Dressed in his Sunday-best gray suit, tie and hat, Carillo boarded a DC-3 for the hour-long trip to Miami. He can't remember much about the flight other than the various people who were friendly to the young boy traveling alone. His parents met him at the airport with tears in their eyes. For a while, the Carillos lived in a hotel in downtown Miami, and while his father searched for work, he and his mother spent the day at the Dixie movie theater across the street.

Finally, with the help of some money from a relative in the states, Carillo's father began a restaurant in Miami called the Pan American and found an apartment in today's Little Havana area. After a year, he sold the restaurant and bought a bar called The Kirby. "All the Cubans used to go there," says Carillo. "As soon as a Cuban got into town, he would go to The Kirby."

The older Carillo grew tired of running the bar after about five years and went into the catering business, besides working in a shoe factory to make extra money. "He made $48 a week making tennis shoes and that was with overtime," Carillo says. "It is strange now thinking about all the struggles my parents went through."

The Carillos never seemed to put roots down in Miami for many years because they continually hoped to return to Havana. "We all kept thinking that maybe next year we would be returning to Cuba," Carillo says. "But then we realized that it was not going to happen and more of our relatives came over."

It wasn't until 1967 that Carillo senior began working with tobacco again. He worked as a roller with the Tropicana Cigar Company for a little more than a year, and while intently rolling his daily ration of cigars, he began to think about owning his own cigar factory. He restarted El Credito Cigars in 1969, hiring another Cuban to do the rolling while he contended with buying tobacco and selling cigars. "My father has a lot of spirit and enthusiasm, which kept the business going," Carillo says. "Even at 65, he would never give up no matter what happened. He wanted a better life for his family."

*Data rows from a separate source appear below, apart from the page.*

(** A second ANNOUNCE replaces the session and the description, but the channels
    stay with the tracks of the first: their frames go to the session that is
    over. *)
Theorem channels_outlive_their_session :
  match run (Some ex_check) true (ex_three ++ [Round 13 true; Round 14 true]) (start (sapps (message_text <$> [ex_announce "t"; ex_setup; ex_record; ex_announce "t"; ex_media]))) with
  | Ok (c, out) => c.(sess) = Some 1%nat /\ (sess_open <$> c.(sessions)) = [false; true] /\ last out = Some (Pushed 0 (PushVideo 0 [0; 0; 0; 3; 101; 1; 2] true))
  | Err _ => False
  end.
Proof. vm_compute. done. Qed.
(** ** From a playlist to its segments *)

Lemma stream_serves_playlist `{Mp4} h p ls :
  stream_ServeHTTP h p = SPlaylist ls ->
  serveHLS h.(s_window) h.(s_epochWindow) h.(s_queryParam) h.(s_timescale) h.(track).(t_groups) h.(track).(t_failed) = Some ls.
Proof.
  unfold stream_ServeHTTP, serveHLS, serveManifest, serveSegment. destruct (HasSuffix _ ".m3u8").
  - destruct (t_opens _); [|done]. destruct (gather _ _ _ _) as [[w|]|]; [|done..]. cbn [mbind option_bind].
    destruct (renderHLS _ _ _); [|done]. by intros [= <-].
  - destruct (HasSuffix _ ".mpd"); [destruct (if t_opens _ then _ else _); [destruct (renderDASH _ _ _)|]; done|].
    destruct (bool_decide _); [done|]. destruct (parseSegmentID _ _); [|done]. destruct (negb _); [done|].
    destruct (Lookup _ _); [|done..]. destruct (ReadGroup _ _); [|done]. by destruct (fragment _ _).
Qed.

(** A name that ends in the segments' extension is no manifest's. *)
Lemma segment_no_manifest x : HasSuffix (x +:+ segExt) ".m3u8" = false /\ HasSuffix (x +:+ segExt) ".mpd" = false.
Proof. unfold HasSuffix. rewrite srev_app. split; vm_compute; done. Qed.

(** What the ledger promises of the track's groups: an identity's name is read back, names no directory
    and not the init segment, and a committed group is found by its identity. *)
Record ledger_ok (t : ledgerTrack) : Prop := {
  lo_name : forall g, g ∈ t.(t_groups) -> t.(ParseGroupID) (IDString g.(ID)) = Some g.(ID) /\
    clean slash (IDString g.(ID) +:+ segExt) /\ IDString g.(ID) +:+ segExt <> initName;
  lo_found : forall g, g ∈ t.(t_groups) -> t.(Lookup) g.(ID) = Found g
}.

End Manifest.

(** ** Concrete logs *)

Definition ex_name (id : @GroupID pair_ids) : string := if (id.1 =? 1)%Z then "e1" else "e2".

Definition ex_group (epoch seq start : Z) : GroupInfo := mkInfo _ (epoch, seq) start 2000000 (5 + 1000 * start) 30.

(** Two lifetimes of two and three groups. *)
Definition ex_log : list GroupInfo :=
  [ex_group 1 0 0; ex_group 1 1 2000000; ex_group 2 0 0; ex_group 2 1 2000000; ex_group 2 2 4000000].

Definition ex_serve (window : Z) (n : nat) : option (list line) := serveHLS ex_name (fun _ => 0) window 1 "" Timescale (take n ex_log) false.

(** Configured to list the whole track (HLS_WINDOW=0), the egress announces an
    EVENT playlist, from which no segment may be removed, and still drops the
    segments of the lifetime before when a publisher restarts. *)
Lemma unwindowed_event_removes :
  exists before after, ex_serve 0 2 = Some before /\ ex_serve 0 3 = Some after /\
    PLAYLIST_TYPE_EVENT ∈ before /\ PLAYLIST_TYPE_EVENT ∈ after /\
    client 0 0 before = [(0, 0, "e1.m4s"); (1, 0, "e1.m4s")] /\ client 0 0 after = [(2, 1, "e2.m4s")].
Proof.
  eexists _, _. split; [vm_compute; reflexivity|]. split; [vm_compute; reflexivity|].
  split; [set_solver|]. split; [set_solver|]. split; vm_compute; reflexivity.
Qed.

Lemma gather_exact_witness :
  exists k, gather 3 1 (take 4 ex_log) false = Some (Some (cut_at (take 4 ex_log) k)) /\
    (0 < 3 -> len (drop k (take 4 ex_log)) <= 3) /\ (0 < 1 -> lifetimes (drop k (take 4 ex_log)) <= 1) /\
    (forall m, k = S m -> 0 < 3 /\ 3 < len (drop m (take 4 ex_log)) \/ 0 < 1 /\ 1 < lifetimes (drop m (take 4 ex_log))).
Proof. apply (gather_exact 3 1 (take 4 ex_log)). vm_compute. reflexivity. Defined.

Lemma reloads_agree_witness :
  exists ls1 ls2, ex_serve 3 4 = Some ls1 /\ ex_serve 2 5 = Some ls2 /\
    (3, 1, "e2.m4s") ∈ client 0 0 ls1 /\ (3, 1, "e2.m4s") ∈ client 0 0 ls2 /\
    (3 = 3 -> 1 = 1 /\ "e2.m4s" = "e2.m4s").
Proof.
  eexists _, _. split; [vm_compute; reflexivity|]. split; [vm_compute; reflexivity|].
  match goal with |- ?a /\ ?b /\ _ => assert (H1 : a) by (vm_compute; set_solver); assert (H2 : b) by (vm_compute; set_solver) end.
  split; [exact H1|]. split; [exact H2|].
  refine (proj2 (reloads_agree ex_name (fun _ => 0) 3 1 2 1 "" Timescale (take 4 ex_log) [ex_group 2 2 4000000] _ _ 3 1 "e2.m4s" 3 1 "e2.m4s" _ _ _ _ H1 H2));
    [vm_compute; reflexivity|repeat constructor; vm_compute; discriminate|vm_compute; reflexivity|vm_compute; reflexivity].
Defined.

Lemma dash_places_segments_witness :
  exists t0, (forall g, g ∈ drop 2 ex_log -> g.(Wallclock) = t0 + 1000 * g.(MediaTime)) /\
    forall k w, (k < 3)%nat -> exists m,
      renderDASH ex_name (fun _ => 0) Timescale (drop k (drop 2 ex_log)) (handler_opts 12 "jwt" w) = Ok m /\
      dash_client 0 m.(m_timeline) = (fun g => (g.(MediaTime), g.(Duration))) <$> drop k (drop 2 ex_log) /\ m.(m_start) = Some t0.
Proof.
  apply (dash_places_segments ex_name (fun _ => 0) (drop 2 ex_log) 2 "jwt" 12).
  - exists 5. intros [|[|[|i]]] g [= <-]; done.
  - by repeat constructor.
  - by repeat constructor.
  - repeat constructor; done.
  - vm_compute. reflexivity.
Defined.

(** A track of one stored group. *)
Definition ex_one : GroupInfo := ex_info 100500.
Definition ex_track : ledgerTrack := mkTrack
  (fun s => if bool_decide (s = "e1-g4") then Some (1, 4) else None)
  (fun id => if bool_decide (id = (1, 4)) then Found ex_one else NoGroup) (fun _ => Some ex_payload) [ex_one] false true.
Definition ex_id (_ : @GroupID pair_ids) : string := "e1-g4".
Definition ex_handler : streamHandler := mkHandler ex_track Timescale [] 12 1 "".
Definition ex_get (path : string) : stream_answer := stream_ServeHTTP (H0 := ex_mp4) ex_id (fun _ => 0) ex_handler path.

The business grew slowly, and Ernesto Sr. began to think about the day when his son would join the company. However, his teenage son had other aspirations. Ernesto Jr. had become one of Miami's leading jazz drummers, and after graduating from high school, Carillo enrolled at the local college and worked part-time at El Credito and played his music at night in various Spanish nightclubs and hotels. He married at age 19 and shared his dream of being a famous musician with his young Cuban wife. His life as a part-time musician continued until 1976.

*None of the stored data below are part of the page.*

Lemma step_latest a e :
  latest <$> lookup_track path name (step a e).1 =
  if bool_decide (opens a) then Some (default (mjoin (latest <$> lookup_track path name e)) (Some <$> last (records [a])))
  else latest <$> lookup_track path name e.
Proof.
  destruct a as [p n|p n g|p n c|p n c b|p n c]; cbn [step opens].
  - cbn [fst]. rewrite lookup_broadcast_track. repeat case_bool_decide; try done. by destruct (lookup_track _ _ e).
  - cbn [fst]. unfold publish. rewrite lookup_alter_track, lookup_broadcast_track. cbn [records omap list_omap].
    repeat case_bool_decide; done.
  - rewrite (bool_decide_false False) by tauto. destruct (lookup_track p n e); [|done]. by apply latest_alter.
  - rewrite (bool_decide_false False) by tauto. destruct (_ ≫= _) as [[|g r]|]; [done| |done]. by destruct b; apply latest_alter.
  - rewrite (bool_decide_false False) by tauto. by apply latest_alter.
Qed.

(** A track exists once it was opened, and its latest record is the last. *)
Lemma run_latest l :
  latest <$> lookup_track path name (run l newEgress).1 =
  if bool_decide (Exists opens l) then Some (last (records l)) else None.
Proof.
  induction l as [|a l IH] using rev_ind; [done|]. rewrite run_app. cbn [run fst].
  rewrite records_app.
  destruct (step a (run l newEgress).1) as [e1 o1] eqn:Hst. cbn [fst].
  replace e1 with (step a (run l newEgress).1).1 by (by rewrite Hst). rewrite step_latest, IH.
  destruct (decide (opens a)) as [Ho|Ho].
  - rewrite (bool_decide_true (opens a)), (bool_decide_true (Exists opens (l ++ [a])))
      by (try apply Exists_app; try right; try constructor; done). f_equal.
    destruct a as [p n|p n g| | |]; cbn in Ho; try done; destruct Ho as [-> ->]; cbn [records omap list_omap];
      [|by rewrite (bool_decide_true (path = path /\ name = name)), last_snoc by done]. rewrite app_nil_r. cbn.
    case_bool_decide as He; [done|]. cbn. destruct (last (records l)) as [g|] eqn:Hl; [|done].
    exfalso. apply He. apply last_Some in Hl as [l' Hl].
    assert (Hg : g ∈ records l) by (rewrite Hl; apply elem_of_app; right; by apply list_elem_of_singleton).
    apply list_elem_of_omap in Hg as (a & Hin & Ha). apply Exists_exists. exists a. split; [done|].
    destruct a; try done. cbn. by case_bool_decide.
  - rewrite (bool_decide_false (opens a)) by done.
    rewrite (bool_decide_ext (Exists opens (l ++ [a])) (Exists opens l)).
    2: { rewrite Exists_app, Exists_cons, Exists_nil. naive_solver. }
    case_bool_decide; [|done]. f_equal. replace (records [a]) with (@nil group); [by rewrite app_nil_r|].
    destruct a; try done. cbn. rewrite bool_decide_false; done.
Qed.

Lemma sublist_whole {A} (l1 l2 : list A) : l1 `sublist_of` l2 -> (length l2 <= length l1)%nat -> l1 = l2.
Proof.
  induction 1 as [|x l1 l2 _ IH|x l1 l2 Hs _]; intros Hl; cbn in *; [done|by rewrite IH by lia|].
  apply sublist_length in Hs. lia.
Qed.

(** The loop of a subscriber left alone sends all that waits. *)
Lemma drain q e : pending e = Some q -> sent_to (run (replicate (length q) (Receive path name ch true)) e).2 = q.
Proof.
  revert e. induction q as [|g q IH]; intros e Hq; [done|]. assert (Hq' := Hq). apply bind_Some in Hq' as (t & Ht & Htq).
  cbn [length replicate run step]. rewrite Ht. cbn [mbind option_bind]. rewrite Htq.
  assert (Hp : pending (alter_track (receive ch) path name e) = Some q).
  { rewrite (pending_alter _ _ _ _ _ Hq), bool_decide_true, Ht by done. cbn. by rewrite lookup_alter_eq, Htq. }
  specialize (IH _ Hp). destruct (run _ _) as [e2 out2]. cbn in *. by rewrite bool_decide_true, IH by done.
Qed.

(** A track's subscriber is sent its latest record and then each new one.
    After any steps that opened the track, and while the subscriber stays, what it
    was sent and what waits for it are, in order and each once, the last record
    before it joined and the records since; the only ones missing are those
    published while 64 waited for it, so one that keeps up misses none; never more
    than 64 wait, and its loop sends them all. *)
Theorem subscriber_served pre post :
  Exists opens pre -> Forall stays post ->
  let e := (step (ServeTrack path name ch) (run pre newEgress).1).1 in
  let due := option_list (last (records pre)) ++ records post in
  exists waiting,
    pending (run post e).1 = Some waiting /\ (length waiting <= subscriberBuffer)%nat /\
    sent_to (run post e).2 ++ waiting `sublist_of` due /\
    (sent_to (run post e).2 ++ waiting) ++ overruns post e ≡ₚ due /\
    (overruns post e = [] -> sent_to (run post e).2 ++ waiting = due) /\
    sent_to (run (replicate (length waiting) (Receive path name ch true)) (run post e).1).2 = waiting.
Proof.
  intros Ho Hs. cbn zeta. set (e0 := (run pre newEgress).1).
  assert (Hl : latest <$> lookup_track path name e0 = Some (last (records pre))) by (unfold e0; by rewrite run_latest, bool_decide_true).
  apply fmap_Some in Hl as (t & Ht & Hlt).
  assert (Hq : pending (step (ServeTrack path name ch) e0).1 = Some (option_list (last (records pre)))).
  { cbn [step]. rewrite Ht. cbn. unfold pending. rewrite lookup_alter_track, bool_decide_true, Ht by done. cbn.
    by rewrite lookup_insert_eq, Hlt. }
  destruct (run_pending post _ _ Hq Hs) as (w & Hw & Hlw & Hsub & Hperm); [destruct (last _); cbn; unfold subscriberBuffer; lia|].
  exists w. rewrite (assoc_L (++)) in Hperm. split_and!; try done; [|by apply drain].
  intros Hov. rewrite Hov, app_nil_r in Hperm. apply sublist_whole; [done|]. by rewrite Hperm.
Qed.

(** A track nobody opened is not found, whatever was asked of it before: a
    subscriber makes none. *)
Theorem unopened_track_not_found pre :
  ~ Exists opens pre ->
  step (ServeTrack path name ch) (run pre newEgress).1 = ((run pre newEgress).1, [NotFound path name ch]).
Proof.
  intros Ho. pose proof (run_latest pre) as Hl. rewrite bool_decide_false in Hl by done.
  cbn [step]. by destruct (lookup_track path name _).
Qed.
End Subscriber.

Lemma subscriber_served_witness :
  let g n := mkGroup n "{}" in
  let pre := [Publish "/room/1" "chat" (g 1); Publish "/room/2" "chat" (g 7); Publish "/room/1" "chat" (g 2)] in
  let post := [Publish "/room/1" "chat" (g 3); Receive "/room/1" "chat" 0 true; Publish "/room/1" "notes" (g 4);
               Publish "/room/1" "chat" (g 5); Receive "/room/1" "chat" 0 true] in
  let e := (step (ServeTrack "/room/1" "chat" 0) (run pre newEgress).1).1 in
  sent_to "/room/1" "chat" 0 (run post e).2 = [g 2; g 3] /\
  exists waiting, pending "/room/1" "chat" 0 (run post e).1 = Some waiting /\ (length waiting <= subscriberBuffer)%nat /\
    sent_to "/room/1" "chat" 0 (run post e).2 ++ waiting `sublist_of` [g 2] ++ [g 3; g 5] /\
    (sent_to "/room/1" "chat" 0 (run post e).2 ++ waiting) ++ overruns "/room/1" "chat" 0 post e ≡ₚ [g 2] ++ [g 3; g 5] /\
    (overruns "/room/1" "chat" 0 post e = [] -> sent_to "/room/1" "chat" 0 (run post e).2 ++ waiting = [g 2] ++ [g 3; g 5]) /\
    sent_to "/room/1" "chat" 0 (run (replicate (length waiting) (Receive "/room/1" "chat" 0 true)) (run post e).1).2 = waiting.
Proof.
  cbn zeta. split; [vm_compute; reflexivity|].
  apply (subscriber_served "/room/1" "chat" 0
    [Publish "/room/1" "chat" (mkGroup 1 "{}"); Publish "/room/2" "chat" (mkGroup 7 "{}"); Publish "/room/1" "chat" (mkGroup 2 "{}")]
    [Publish "/room/1" "chat" (mkGroup 3 "{}"); Receive "/room/1" "chat" 0 true; Publish "/room/1" "notes" (mkGroup 4 "{}");
     Publish "/room/1" "chat" (mkGroup 5 "{}"); Receive "/room/1" "chat" 0 true]).
  - by constructor.
  - by repeat constructor.
Defined.

(** ** Publishing what the ledger holds: restore.go *)

Definition rootObject : string := "root.manifest".

(** A [GroupInfo]: its ID's sequence and its object. *)
Record GroupInfo := mkGroupInfo { Sequence : Z; ObjectKey : string }.

(** What [ReadGroup] answers. *)
Inductive read_answer := ReadData (data : string) | ReadRedacted | ReadFailed.

(** A ledger track as it is opened: whether its schema is the one ingest records
    with, what a reader yields from the start ([None]: it fails before the end), and
    what each object reads as. *)
Record ledger_track := mkLedgerTrack {
  ingest_schema : bool;
  committed : option (list GroupInfo);
  ReadGroup : string -> read_answer
}.

(** The last group and its content; [None] is an error. *)
Definition latestRecord (t : ledger_track) : option (option (GroupInfo * option string)) :=
  gs ← t.(committed);
  match last gs with
  | None => Some None
  | Some g =>
      match t.(ReadGroup) g.(ObjectKey) with
      | ReadData data => Some (Some (g, Some data))
      | ReadRedacted => Some (Some (g, None))
      | ReadFailed => None
      end
  end.

(** [path.Split]: up to the last slash, and after it. *)
Definition PathSplit (p : string) : string * string :=
  match removelast (Split slash p) with
  | [] => ("", p)
  | l => (Join slash l +:+ "/", default "" (last (Split slash p)))
  end.

(** The broadcast and the track of a ledger track's path. *)
Definition recorded_as (trackPath : string) : string * string :=
  let '(dir, name) := PathSplit trackPath in ("/" +:+ TrimSuffix dir "/", name).

(** [restoreTrack]: whether ingest recorded it ([None]: an error), and the egress. *)
Definition restoreTrack (opened : option ledger_track) (trackPath : string) (out : egress) : option bool * egress :=
  match opened with
  | None => (None, out)
  | Some t =>
      if t.(ingest_schema) then
        let '(path, name) := recorded_as trackPath in
        let out := broadcast_track path name (announce path out) in
        match latestRecord t with
        | None => (None, out)
        | Some (Some (latest, Some data)) =>
            (Some true, alter_track (publish_track (mkGroup (wrapu 64 (latest.(Sequence) + 1)) data)) path name out)
        | Some _ => (Some true, out)
        end
      else (Some false, out)
  end.

Definition CutSuffix (s suffix : string) : option string :=
  if HasSuffix s suffix then Some (TrimSuffix s suffix) else None.

(** [restore] over the keys the store lists, [None] an error of the listing: how
    many tracks were restored, whether it ended without an error, and the egress. *)
Fixpoint restore (objects : string -> option ledger_track) (keys : list (option string)) (restored : Z) (out : egress) :
    Z * bool * egress :=
  match keys with
  | [] => (restored, true, out)
  | None :: _ => (restored, false, out)
  | Some key :: keys =>
      match CutSuffix key ("/" +:+ rootObject) with
      | None => restore objects keys restored out
      | Some dir =>
          match restoreTrack (objects dir) dir out with
          | (None, out) => (restored, false, out)
          | (Some ok, out) => restore objects keys (if ok : bool then restored + 1 else restored) out
          end
      end
  end.

(** The steps a restore amounts to, when there is no error. *)
Definition restore_act (objects : string -> option ledger_track) (key : string) : list act :=
  match CutSuffix key ("/" +:+ rootObject) with
  | None => []
  | Some dir =>
      match objects dir with
      | Some t =>
          if t.(ingest_schema) then
            let '(path, name) := recorded_as dir in
            Open path name ::
            match latestRecord t with
            | Some (Some (latest, Some data)) => [Publish path name (mkGroup (wrapu 64 (latest.(Sequence) + 1)) data)]
            | _ => []
            end
          else []
      | None => []
      end
  end.

Lemma announced_twice path e : is_Some (e.(broadcasts) !! path) -> announce path e = e.
Proof. unfold announce. by intros [b ->]. Qed.

Lemma tracked_twice path name e : is_Some (lookup_track path name e) -> broadcast_track path name e = e.
Proof.
  intros (t & (b & Hb & Ht)%bind_Some). unfold broadcast_track. destruct e as [bs p]. cbn in *. f_equal.
  apply map_eq. intros q. destruct (decide (path = q)) as [<-|]; [|by rewrite lookup_alter_ne].
  by rewrite lookup_alter_eq, Hb; cbn; rewrite Ht.
Qed.

(** Publishing on a track just made is [publish]. *)
Lemma publish_opened path name g e :
  publish path name g (broadcast_track path name (announce path e)) =
  alter_track (publish_track g) path name (broadcast_track path name (announce path e)).
Proof.
  unfold publish. set (e1 := broadcast_track path name (announce path e)).
  assert (Hs : is_Some (lookup_track path name e1)) by (unfold e1; by rewrite lookup_broadcast_track, bool_decide_true).
  rewrite (announced_twice path e1), (tracked_twice path name e1); [done..|].
  destruct Hs as (t & (b & Hb & _)%bind_Some). by exists b.
Qed.

Lemma restore_run objects keys n out n' out' :
  restore objects (Some <$> keys) n out = (n', true, out') ->
  out' = (run (concat (restore_act objects <$> keys)) out).1.
Proof.
  revert n out. induction keys as [|key keys IH]; intros n out; cbn [fmap list_fmap restore concat]; [by intros [= _ ->]|].
  rewrite run_app. cbn [fst]. unfold restore_act. destruct (CutSuffix key _) as [dir|]; [|apply IH].
  destruct (objects dir) as [t|]; cbn [restoreTrack]; [|done]. destruct (ingest_schema t); [|apply IH].
  destruct (recorded_as dir) as [path name].
  destruct (latestRecord t) as [[[g [data|]]|]|]; [|apply IH..|done]. intros ->%IH. f_equal. cbn [run step fst].
  by rewrite publish_opened.
Qed.

Lemma CutSuffix_app s suffix : CutSuffix (s +:+ suffix) suffix = Some s.
Proof. unfold CutSuffix, HasSuffix. by rewrite srev_app, HasPrefix_app, TrimSuffix_app. Qed.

"I finally decided to go to New York and tried to make it a jazz musician that year," Carillo says. "I was into modern jazz, music from people like Bill Evans and Tony Williams. It broke my father's heart. He wanted me to take over the business but there was always this thing that I had to try to make it as a jazz musician."

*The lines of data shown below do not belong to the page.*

(** C11: Only the CA makes a peer. Whatever a client presents, the listener
    takes its session for a peer's only when a CA is configured and the certificate
    it presented is one that CA issued for clients with the peering name; a client
    that offers h3, such as a browser, is never asked for a certificate; and the
    peer certificate is shown only to a client that asks for the peering name. *)
Theorem only_the_ca_makes_peers t public client at_server at_client :
  public.(ClientAuth) = NoClientCert -> handshake (ServerTLS t public) client = Some (at_server, at_client) ->
  ((classify (Some at_server)).1 = classPeer ->
   exists pool leaf ics, t.(ca) = Some pool /\
     mapM ParseCertificate (default [] (head client.(Certificates))) = Some (leaf :: ics) /\
     Verify pool ics None ClientAuthUsage leaf <> [] /\ PeeringName ∈ leaf.(DNSNames)) /\
  ("h3" ∈ client.(NextProtos) -> at_server = no_certificate) /\
  (client.(ServerName) <> PeeringName -> (config_for (ServerTLS t public) (hello_of client)).(Certificates) = public.(Certificates)).
Proof.
  intros Hpub Hh. unfold handshake in Hh. destruct (negb _); [done|].
  apply bind_Some in Hh as (answered & _ & Hh). apply bind_Some in Hh as (cv & _ & Hh).
  apply bind_Some in Hh as (sv & Hs & [= -> ->]). unfold server_side in Hs.
  set (presented := default [] (head client.(Certificates))) in *.
  set (cfg := config_for (ServerTLS t public) (hello_of client)) in *.
  assert (Hcfg : (cfg = public \/ exists pool, t.(ca) = Some pool /\ cfg.(ClientCAs) = Some pool /\ "h3" ∉ client.(NextProtos)) /\
    (client.(ServerName) <> PeeringName -> cfg.(Certificates) = public.(Certificates))).
  { unfold cfg, config_for, ServerTLS, hello_of. destruct (ca t) as [pool|]; [|by split; [left|]]. cbn.
    destruct (bool_decide ("h3" ∈ client.(NextProtos))) eqn:Hh3; [by split; [left|]|]. apply bool_decide_eq_false in Hh3. cbn.
    destruct (negb _); [by split; [left|]|]. destruct (cert t) as [c|]; cbn; [case_bool_decide|]; (split; [right; by exists pool|done]). }
  destruct Hcfg as [Hcfg Hname]. split_and!; [| |exact Hname].
  - intros Hclass. destruct Hcfg as [->|(pool & Hca & Hcas & _)].
    { rewrite Hpub in Hs. injection Hs as <-. done. }
    assert (Hv : verify_presented (Some pool) None ClientAuthUsage presented = Some at_server).
    { rewrite Hcas in Hs. destruct (ClientAuth cfg); [by injection Hs as <-| |done].
      destruct presented; [by injection Hs as <-|done]. }
    apply verify_presented_inv in Hv as (pool' & leaf & ics & [= <-] & Hm & -> & Hne). exists pool, leaf, ics. split_and!; try done.
    rewrite (classify_verified _ _ _ _ _ Hne) in Hclass. by case_bool_decide.
  - intros Hh3. destruct Hcfg as [->|(pool & _ & _ & Hno)]; [|done]. rewrite Hpub in Hs. by injection Hs as <-.
Qed.
End Trust.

Carillo admits that it wasn't easy in New York, especially since his wife and their newly-born daughter remained behind in Miami. He lived with some friends in midtown Manhattan and worked during the day with cigar merchant, Nat Sherman. At night, he picked up gigs in various nightclubs, always hoping for a big break. The closest he got to it was an audition with jazz legend Stan Getz, but he didn't get the job. "It was something that my family understood that I had to do," he says, laughing and shaking his head with some disbelief. "My wife once said that I had to do it to get it out of my system."

His quest for the spotlight in the Big Apple lasted about seven months. His father's health had declined a few months after he left for New York, and Ernesto Sr. told him that he would have to sell the business unless he returned. "I came back, and after a while I realized that music was not my calling," admits Carillo. "That was when I really started working hard at the factory and working alongside my father to try to learn everything he could teach me."

His father, who died at 76 in 1980, was a master blender of tobaccos, and after a short while, Carillo found it fascinating working with tobacco. The Carillos have always liked a mixture of the rich character of Sumatra-seed tobacco from Ecuador and the mild style of Connecticut shade tobacco from the United States. In fact, the Carillos were some of the first to advocate the use of Ecuadorian tobacco when others were turning to Jamaica, Honduras and the Dominican Republic. In his blends Carillo also uses tobacco from Nicaragua, Brazil and Mexico. "Each tobacco has its own character," he says. "You have to handle all the tobaccos differently and understand how they work together."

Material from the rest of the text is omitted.